EXERCISE BRIEF
What is needed is an exact repeat of the lines from the line containing "Lemma set_cas_refs n" through the final line of the entries below, and nothing else.
(ENTRIES SUPPLIED)
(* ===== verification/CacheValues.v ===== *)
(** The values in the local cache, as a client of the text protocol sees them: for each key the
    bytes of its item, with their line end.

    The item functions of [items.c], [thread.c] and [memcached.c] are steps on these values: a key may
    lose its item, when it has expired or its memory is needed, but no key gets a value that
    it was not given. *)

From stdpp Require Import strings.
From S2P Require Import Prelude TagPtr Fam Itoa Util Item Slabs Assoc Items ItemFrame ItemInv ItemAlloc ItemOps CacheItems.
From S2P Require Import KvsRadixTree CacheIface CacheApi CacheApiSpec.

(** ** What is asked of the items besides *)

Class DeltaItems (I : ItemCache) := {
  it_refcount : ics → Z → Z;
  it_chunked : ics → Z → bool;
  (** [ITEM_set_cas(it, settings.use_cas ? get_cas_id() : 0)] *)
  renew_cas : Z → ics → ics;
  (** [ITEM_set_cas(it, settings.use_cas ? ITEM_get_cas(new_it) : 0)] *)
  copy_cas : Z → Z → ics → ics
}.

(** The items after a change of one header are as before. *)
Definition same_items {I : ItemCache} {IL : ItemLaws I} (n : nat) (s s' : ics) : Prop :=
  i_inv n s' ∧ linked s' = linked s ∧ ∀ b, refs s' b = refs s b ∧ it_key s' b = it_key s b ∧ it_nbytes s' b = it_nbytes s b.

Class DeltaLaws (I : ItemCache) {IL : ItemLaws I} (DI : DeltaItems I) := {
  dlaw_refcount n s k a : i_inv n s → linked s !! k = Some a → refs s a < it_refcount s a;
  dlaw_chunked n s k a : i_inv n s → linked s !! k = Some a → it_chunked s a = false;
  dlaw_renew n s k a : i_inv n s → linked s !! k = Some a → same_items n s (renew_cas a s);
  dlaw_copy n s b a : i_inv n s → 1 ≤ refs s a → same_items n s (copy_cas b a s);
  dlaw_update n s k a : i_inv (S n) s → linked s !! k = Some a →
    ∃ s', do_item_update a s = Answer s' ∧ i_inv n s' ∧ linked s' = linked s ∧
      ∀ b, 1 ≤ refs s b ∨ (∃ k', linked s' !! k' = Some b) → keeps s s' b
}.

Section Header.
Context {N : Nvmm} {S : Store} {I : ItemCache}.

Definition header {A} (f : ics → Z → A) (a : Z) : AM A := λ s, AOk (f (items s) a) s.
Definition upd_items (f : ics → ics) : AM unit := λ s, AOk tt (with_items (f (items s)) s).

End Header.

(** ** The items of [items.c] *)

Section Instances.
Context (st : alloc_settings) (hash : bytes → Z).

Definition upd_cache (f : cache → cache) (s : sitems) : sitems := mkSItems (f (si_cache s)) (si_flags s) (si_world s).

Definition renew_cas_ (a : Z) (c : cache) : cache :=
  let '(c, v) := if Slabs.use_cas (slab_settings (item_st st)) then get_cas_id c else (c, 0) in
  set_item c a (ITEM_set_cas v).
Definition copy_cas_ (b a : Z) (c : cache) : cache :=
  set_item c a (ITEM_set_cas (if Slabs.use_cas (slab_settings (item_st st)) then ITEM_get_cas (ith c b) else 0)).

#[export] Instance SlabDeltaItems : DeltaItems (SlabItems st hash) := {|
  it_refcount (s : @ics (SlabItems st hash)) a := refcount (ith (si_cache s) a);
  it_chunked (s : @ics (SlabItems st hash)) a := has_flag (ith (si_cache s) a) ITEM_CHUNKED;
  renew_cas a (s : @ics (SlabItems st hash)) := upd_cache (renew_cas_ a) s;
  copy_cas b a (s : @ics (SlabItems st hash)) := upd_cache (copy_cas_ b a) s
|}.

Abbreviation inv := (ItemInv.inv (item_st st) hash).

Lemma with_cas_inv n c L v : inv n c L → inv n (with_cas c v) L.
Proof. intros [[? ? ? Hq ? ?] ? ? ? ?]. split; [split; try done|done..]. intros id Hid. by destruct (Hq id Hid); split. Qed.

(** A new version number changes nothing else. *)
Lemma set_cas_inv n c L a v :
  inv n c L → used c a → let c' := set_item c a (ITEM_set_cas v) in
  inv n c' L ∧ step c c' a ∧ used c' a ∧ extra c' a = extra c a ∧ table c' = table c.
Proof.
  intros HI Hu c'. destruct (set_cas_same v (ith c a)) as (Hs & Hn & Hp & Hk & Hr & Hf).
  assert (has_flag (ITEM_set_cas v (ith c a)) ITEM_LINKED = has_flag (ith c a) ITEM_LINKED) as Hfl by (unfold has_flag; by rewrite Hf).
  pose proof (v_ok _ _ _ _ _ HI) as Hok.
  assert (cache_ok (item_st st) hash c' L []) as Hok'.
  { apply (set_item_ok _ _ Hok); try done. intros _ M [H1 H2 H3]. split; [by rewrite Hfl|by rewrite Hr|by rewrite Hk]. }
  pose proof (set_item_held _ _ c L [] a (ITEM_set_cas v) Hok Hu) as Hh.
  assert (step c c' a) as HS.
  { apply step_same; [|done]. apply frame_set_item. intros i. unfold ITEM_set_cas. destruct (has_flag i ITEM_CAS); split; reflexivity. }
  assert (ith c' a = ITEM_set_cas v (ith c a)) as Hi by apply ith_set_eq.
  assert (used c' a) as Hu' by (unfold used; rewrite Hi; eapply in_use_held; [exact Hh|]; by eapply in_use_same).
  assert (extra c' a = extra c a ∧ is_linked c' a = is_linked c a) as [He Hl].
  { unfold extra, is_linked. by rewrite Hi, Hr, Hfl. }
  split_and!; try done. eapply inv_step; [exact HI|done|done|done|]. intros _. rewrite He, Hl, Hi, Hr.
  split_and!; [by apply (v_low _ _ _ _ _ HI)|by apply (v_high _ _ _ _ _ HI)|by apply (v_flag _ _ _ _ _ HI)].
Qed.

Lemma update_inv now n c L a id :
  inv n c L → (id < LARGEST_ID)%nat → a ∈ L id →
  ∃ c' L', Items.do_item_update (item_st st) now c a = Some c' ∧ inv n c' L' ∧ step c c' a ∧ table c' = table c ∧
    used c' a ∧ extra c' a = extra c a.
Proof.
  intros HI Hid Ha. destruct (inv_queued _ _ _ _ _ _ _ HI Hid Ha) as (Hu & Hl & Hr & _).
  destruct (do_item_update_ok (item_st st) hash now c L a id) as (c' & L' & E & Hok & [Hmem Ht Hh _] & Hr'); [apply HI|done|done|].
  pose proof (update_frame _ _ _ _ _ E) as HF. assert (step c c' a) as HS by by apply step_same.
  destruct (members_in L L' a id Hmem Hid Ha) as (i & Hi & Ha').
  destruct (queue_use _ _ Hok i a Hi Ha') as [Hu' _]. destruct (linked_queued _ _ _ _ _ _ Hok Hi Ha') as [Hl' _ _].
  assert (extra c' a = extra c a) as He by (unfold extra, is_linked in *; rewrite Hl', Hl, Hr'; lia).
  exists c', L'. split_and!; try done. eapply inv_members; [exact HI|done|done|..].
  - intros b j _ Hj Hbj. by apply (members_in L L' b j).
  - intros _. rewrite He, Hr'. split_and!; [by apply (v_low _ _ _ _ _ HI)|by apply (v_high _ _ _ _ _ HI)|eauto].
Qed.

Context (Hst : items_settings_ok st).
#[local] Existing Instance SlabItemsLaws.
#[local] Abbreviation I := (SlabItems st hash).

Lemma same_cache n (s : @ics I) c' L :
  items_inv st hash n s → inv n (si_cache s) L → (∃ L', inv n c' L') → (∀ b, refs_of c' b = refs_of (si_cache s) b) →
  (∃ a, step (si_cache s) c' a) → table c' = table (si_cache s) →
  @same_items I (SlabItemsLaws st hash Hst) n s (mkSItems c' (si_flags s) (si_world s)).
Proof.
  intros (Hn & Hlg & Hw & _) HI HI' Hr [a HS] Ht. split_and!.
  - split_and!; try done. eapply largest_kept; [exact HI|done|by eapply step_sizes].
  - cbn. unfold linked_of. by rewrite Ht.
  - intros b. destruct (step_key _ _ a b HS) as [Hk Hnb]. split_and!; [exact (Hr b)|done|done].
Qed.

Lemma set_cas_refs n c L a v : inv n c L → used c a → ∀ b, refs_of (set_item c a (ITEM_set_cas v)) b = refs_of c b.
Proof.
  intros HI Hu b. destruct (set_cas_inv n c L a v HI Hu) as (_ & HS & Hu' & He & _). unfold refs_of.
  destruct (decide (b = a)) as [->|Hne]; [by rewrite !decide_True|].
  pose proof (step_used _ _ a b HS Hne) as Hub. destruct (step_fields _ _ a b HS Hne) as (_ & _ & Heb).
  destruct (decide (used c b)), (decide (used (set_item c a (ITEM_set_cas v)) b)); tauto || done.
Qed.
(End ENTRIES SUPPLIED)
WORKED SOLUTION
Lemma set_cas_refs n c L a v : inv n c L → used c a → ∀ b, refs_of (set_item c a (ITEM_set_cas v)) b = refs_of c b.
Proof.
  intros HI Hu b. destruct (set_cas_inv n c L a v HI Hu) as (_ & HS & Hu' & He & _). unfold refs_of.
  destruct (decide (b = a)) as [->|Hne]; [by rewrite !decide_True|].
  pose proof (step_used _ _ a b HS Hne) as Hub. destruct (step_fields _ _ a b HS Hne) as (_ & _ & Heb).
  destruct (decide (used c b)), (decide (used (set_item c a (ITEM_set_cas v)) b)); tauto || done.
Qed.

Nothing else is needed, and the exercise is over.